/---
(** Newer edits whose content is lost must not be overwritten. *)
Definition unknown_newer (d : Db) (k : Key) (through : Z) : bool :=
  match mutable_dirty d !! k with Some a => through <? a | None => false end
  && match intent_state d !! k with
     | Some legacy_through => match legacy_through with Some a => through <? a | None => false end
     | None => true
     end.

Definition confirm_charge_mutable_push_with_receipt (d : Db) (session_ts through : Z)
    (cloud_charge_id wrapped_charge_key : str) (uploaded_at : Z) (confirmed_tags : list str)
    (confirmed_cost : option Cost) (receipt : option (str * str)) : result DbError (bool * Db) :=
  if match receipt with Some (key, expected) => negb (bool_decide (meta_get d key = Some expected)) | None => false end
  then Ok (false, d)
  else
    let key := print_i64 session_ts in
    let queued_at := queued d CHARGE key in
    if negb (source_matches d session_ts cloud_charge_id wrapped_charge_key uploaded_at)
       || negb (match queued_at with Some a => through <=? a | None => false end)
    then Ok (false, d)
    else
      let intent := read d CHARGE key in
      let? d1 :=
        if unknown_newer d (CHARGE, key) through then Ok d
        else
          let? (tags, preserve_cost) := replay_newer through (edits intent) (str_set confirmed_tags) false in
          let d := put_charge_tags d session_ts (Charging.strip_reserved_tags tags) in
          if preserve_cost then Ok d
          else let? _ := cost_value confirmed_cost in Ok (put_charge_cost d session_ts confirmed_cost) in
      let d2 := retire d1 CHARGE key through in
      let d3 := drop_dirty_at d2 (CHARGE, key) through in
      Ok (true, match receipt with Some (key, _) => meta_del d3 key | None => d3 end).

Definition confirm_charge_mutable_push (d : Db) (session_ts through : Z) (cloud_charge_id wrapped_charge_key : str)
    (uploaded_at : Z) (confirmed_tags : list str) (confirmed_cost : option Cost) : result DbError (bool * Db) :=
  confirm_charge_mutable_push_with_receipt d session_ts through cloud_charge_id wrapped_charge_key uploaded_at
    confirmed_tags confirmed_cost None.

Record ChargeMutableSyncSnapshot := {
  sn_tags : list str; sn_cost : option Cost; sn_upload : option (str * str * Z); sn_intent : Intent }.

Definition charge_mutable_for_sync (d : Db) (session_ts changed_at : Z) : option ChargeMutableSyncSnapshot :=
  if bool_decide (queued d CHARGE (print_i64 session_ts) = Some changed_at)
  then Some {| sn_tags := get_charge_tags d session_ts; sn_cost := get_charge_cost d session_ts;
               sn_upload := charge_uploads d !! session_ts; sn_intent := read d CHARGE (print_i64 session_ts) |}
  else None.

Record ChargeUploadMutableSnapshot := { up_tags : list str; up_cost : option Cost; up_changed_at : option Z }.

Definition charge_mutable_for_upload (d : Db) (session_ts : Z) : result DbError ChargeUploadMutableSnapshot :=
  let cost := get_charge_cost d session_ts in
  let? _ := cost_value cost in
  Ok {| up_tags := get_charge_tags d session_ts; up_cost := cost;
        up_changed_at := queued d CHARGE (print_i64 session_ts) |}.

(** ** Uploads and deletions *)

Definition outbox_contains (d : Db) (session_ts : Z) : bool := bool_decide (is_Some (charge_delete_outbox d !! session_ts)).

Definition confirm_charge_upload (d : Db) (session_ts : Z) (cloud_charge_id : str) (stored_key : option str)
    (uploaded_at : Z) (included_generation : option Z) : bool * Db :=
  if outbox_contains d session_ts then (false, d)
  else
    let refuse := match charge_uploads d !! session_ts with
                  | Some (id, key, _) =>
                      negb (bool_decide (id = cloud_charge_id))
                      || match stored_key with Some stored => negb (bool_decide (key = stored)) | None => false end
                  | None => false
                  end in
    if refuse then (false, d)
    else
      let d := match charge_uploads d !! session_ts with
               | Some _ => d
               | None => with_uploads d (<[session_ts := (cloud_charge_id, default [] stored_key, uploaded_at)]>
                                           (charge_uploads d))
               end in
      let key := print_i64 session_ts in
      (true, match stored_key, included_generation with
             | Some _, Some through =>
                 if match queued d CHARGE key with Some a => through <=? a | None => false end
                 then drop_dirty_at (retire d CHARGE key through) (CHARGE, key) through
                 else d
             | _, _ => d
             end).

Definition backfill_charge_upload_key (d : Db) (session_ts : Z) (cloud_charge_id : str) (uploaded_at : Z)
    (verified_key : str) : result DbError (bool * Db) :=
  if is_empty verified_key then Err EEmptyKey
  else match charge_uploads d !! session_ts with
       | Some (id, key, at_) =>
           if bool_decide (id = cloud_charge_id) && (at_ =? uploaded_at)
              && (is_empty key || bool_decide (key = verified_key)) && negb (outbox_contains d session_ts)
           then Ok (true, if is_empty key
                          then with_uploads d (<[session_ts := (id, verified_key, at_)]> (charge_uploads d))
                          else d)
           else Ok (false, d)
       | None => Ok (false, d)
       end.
\---
- _Task goal_:
Set down nothing but the lines from the one containing "(verified_key : str)" through the final line above, exactly as written.

- _Solution to this task_:
    (verified_key : str) : result DbError (bool * Db) :=
  if is_empty verified_key then Err EEmptyKey
  else match charge_uploads d !! session_ts with
       | Some (id, key, at_) =>
           if bool_decide (id = cloud_charge_id) && (at_ =? uploaded_at)
              && (is_empty key || bool_decide (key = verified_key)) && negb (outbox_contains d session_ts)
           then Ok (true, if is_empty key
                          then with_uploads d (<[session_ts := (id, verified_key, at_)]> (charge_uploads d))
                          else d)
           else Ok (false, d)
       | None => Ok (false, d)
       end.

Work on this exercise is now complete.